**RECORDS TO USE:**
______
(** * The two MongoDB playground scripts, as queries over BSON documents

    The repository holds two playground scripts.  The first reads the
    newest [btw_orders] document with a given order code through a
    projection that flattens the Lazada, Shopee and Line Shopping
    sub-documents; the second looks customer profiles up by the id of one
    of their orders and defines, without calling it, a delete-by-id helper.

    The scripts are query documents handed to the database, so they are
    embedded here as data (a filter, a projection, a sort, a limit) next to
    an evaluator for the constructs they use: inclusion of a field, a nested
    projection of computed fields, the field path expression, [$first],
    equality on a dotted path, and the default inclusion of [_id].  The
    evaluator follows the behaviour the database documents for these
    constructs since version 4.4, the first in which [find] takes
    expressions in its projection and has [$first] on arrays. *)

From Stdlib Require Import ZArith Ascii String List Bool.
From stdpp Require Import base option gmap strings.
Import ListNotations.
Local Open Scope string_scope.
Local Open Scope Z_scope.

(** ** BSON values *)

(** A stored value.  [VNum] is a number whose value is an integer, whatever
    its BSON type (Int32, Int64, or a Double holding an integer): the server
    compares numbers of different types by value.  [VOther] stands for any
    other scalar (a Double with a fraction, a Decimal128, a Date, an
    ObjectId, ...), named by its type and its text. *)
#[local] Unset Elimination Schemes.
Inductive value : Type :=
| VNull
| VUndefined
| VBool (b : bool)
| VNum (n : Z)
| VStr (s : string)
| VOther (type repr : string)
| VArr (items : list value)
| VDoc (fields : list (string * value)).
#[local] Set Elimination Schemes.

(** A document keeps its fields in order. *)
Definition document : Type := list (string * value).

(** Outcome of evaluating a query: a value, or the error the server raises. *)
Inductive error : Type :=
| FirstArgumentNotArray.

Inductive result (A : Type) : Type :=
| Ok (a : A)
| Error (e : error).
Arguments Ok {A} a.
Arguments Error {A} e.

Definition rbind {A B} (r : result A) (k : A -> result B) : result B :=
  match r with
  | Ok a => k a
  | Error e => Error e
  end.

Notation "'do' x <- r ; k" := (rbind r (fun x => k))
  (at level 10, x name, r at level 100, k at level 200).

(** Reading a field: the first one of that name, [None] when missing. *)
Fixpoint get_field (f : string) (d : document) : option value :=
  match d with
  | [] => None
  | (k, v) :: rest => if String.eqb k f then Some v else get_field f rest
  end.

(** Writing a field: in place when the document has it, appended when not. *)
Fixpoint set_field (f : string) (v : value) (d : document) : document :=
  match d with
  | [] => [(f, v)]
  | (k, w) :: rest =>
      if String.eqb k f then (k, v) :: rest else (k, w) :: set_field f v rest
  end.

Definition keys (d : document) : list string := map fst d.

Definition is_array (v : value) : bool :=
  match v with
  | VArr _ => true
  | _ => false
  end.

(** Whether some field named [f] of [d] holds an array. *)
Definition holds_array (f : string) (d : document) : bool :=
  existsb (fun kv => String.eqb (fst kv) f && is_array (snd kv)) d.

(** Plain nested access [v.f1.f2...]: through sub-documents only. *)
Fixpoint sub_field (p : list string) (v : value) : option value :=
  match p with
  | [] => Some v
  | f :: rest =>
      match v with
      | VDoc d =>
          match get_field f d with
          | Some w => sub_field rest w
          | None => None
          end
      | _ => None
      end
  end.

(** Whether plain access along [p] in [v] meets an array before its last
    step. *)
Fixpoint meets_array (p : list string) (v : value) : bool :=
  match p with
  | [] => false
  | f :: rest =>
      match v with
      | VDoc d =>
          match get_field f d with
          | Some w =>
              match rest with
              | [] => false
              | _ :: _ => is_array w || meets_array rest w
              end
          | None => false
          end
      | _ => false
      end
  end.

(** ** Expressions of the projection *)

(** The value of a field path [$f1.f2...] on a document.  A missing field,
    or a scalar met before the end of the path, gives a missing value.  An
    array met before the end of the path is traversed: the rest of the path
    is read in each element that is a sub-document, the elements where it is
    missing (and the elements that are not sub-documents) are skipped, and
    the values found are collected in an array. *)
Fixpoint field_path (p : list string) (d : document) : option value :=
  match p with
  | [] => Some (VDoc d)
  | f :: rest =>
      match rest with
      | [] => get_field f d
      | _ :: _ =>
          match get_field f d with
          | Some (VDoc sub) => field_path rest sub
          | Some (VArr items) =>
              Some (VArr (flat_map
                            (fun e =>
                               match e with
                               | VDoc sub =>
                                   match field_path rest sub with
                                   | Some x => [x]
                                   | None => []
                                   end
                               | _ => []
                               end) items))
          | _ => None
          end
      end
  end.

(** [$first]: null on a null, undefined or missing operand; the first
    element of an array, and no value when the array is empty; an error on
    anything else. *)
Definition first_element (operand : option value) : result (option value) :=
  match operand with
  | None | Some VNull | Some VUndefined => Ok (Some VNull)
  | Some (VArr items) => Ok (head items)
  | Some _ => Error FirstArgumentNotArray
  end.

Inductive expr : Type :=
| Literal (v : value)
| FieldPath (p : list string)
| First (e : expr).

Fixpoint eval (e : expr) (root : document) : result (option value) :=
  match e with
  | Literal v => Ok (Some v)
  | FieldPath p => Ok (field_path p root)
  | First e' => do operand <- eval e' root; first_element operand
  end.

(** Splitting the text of a path at its dots. *)
Fixpoint split_dots (s : string) (word : string) : list string :=
  match s with
  | EmptyString => [word]
  | String c rest =>
      if Ascii.eqb c "."%char
      then word :: split_dots rest EmptyString
      else split_dots rest (word ++ String c EmptyString)
  end.

(** A string operand: a field path when it starts with a dollar sign, a
    literal string when it does not. *)
Definition operand (s : string) : expr :=
  match s with
  | String c rest =>
      if Ascii.eqb c "$"%char then FieldPath (split_dots rest EmptyString)
      else Literal (VStr s)
  | EmptyString => Literal (VStr s)
  end.

(** ** Projections *)

(** What a projection says of a top-level field: [1] includes it; a nested
    document of computed fields builds a sub-document. *)
Inductive rule : Type :=
| Include
| Nested (fields : list (string * expr)).

Definition projection : Type := list (string * rule).

Fixpoint rule_of (spec : projection) (f : string) : option rule :=
  match spec with
  | [] => None
  | (k, r) :: rest => if String.eqb k f then Some r else rule_of rest f
  end.

(** [_id] is included unless the projection names it. *)
Definition with_id (spec : projection) : projection :=
  match rule_of spec "_id" with
  | Some _ => spec
  | None => ("_id", Include) :: spec
  end.

(** First pass, over the record in its own order: the fields the projection
    names are written to the output, the others are dropped.  The field of
    a nested projection keeps its place and its value for the second
    pass, which replaces it. *)
Fixpoint apply_projections (spec : projection) (input out : document) : document :=
  match input with
  | [] => out
  | (k, v) :: rest =>
      match rule_of spec k with
      | Some _ => apply_projections spec rest (set_field k v out)
      | None => apply_projections spec rest out
      end
  end.

(** The computed fields of a nested projection, in the order written.  A
    field whose expression has no value is left out. *)
Fixpoint computed_fields (fields : list (string * expr)) (root out : document)
  : result document :=
  match fields with
  | [] => Ok out
  | (f, e) :: rest =>
      do v <- eval e root;
      match v with
      | Some x => computed_fields rest root (set_field f x out)
      | None => computed_fields rest root out
      end
  end.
______
**EXERCISE AIM:** Above are the entries. Copy exactly the part that opens with the line containing "Definition document : Type" and closes with the line containing "(** Writing a", and no more.

**SOLUTION TO THE PROBLEM:**
Definition document : Type := list (string * value).

(** Outcome of evaluating a query: a value, or the error the server raises. *)
Inductive error : Type :=
| FirstArgumentNotArray.

Inductive result (A : Type) : Type :=
| Ok (a : A)
| Error (e : error).
Arguments Ok {A} a.
Arguments Error {A} e.

Definition rbind {A B} (r : result A) (k : A -> result B) : result B :=
  match r with
  | Ok a => k a
  | Error e => Error e
  end.

Notation "'do' x <- r ; k" := (rbind r (fun x => k))
  (at level 10, x name, r at level 100, k at level 200).

(** Reading a field: the first one of that name, [None] when missing. *)
Fixpoint get_field (f : string) (d : document) : option value :=
  match d with
  | [] => None
  | (k, v) :: rest => if String.eqb k f then Some v else get_field f rest
  end.

(** Writing a field: in place when the document has it, appended when not. *)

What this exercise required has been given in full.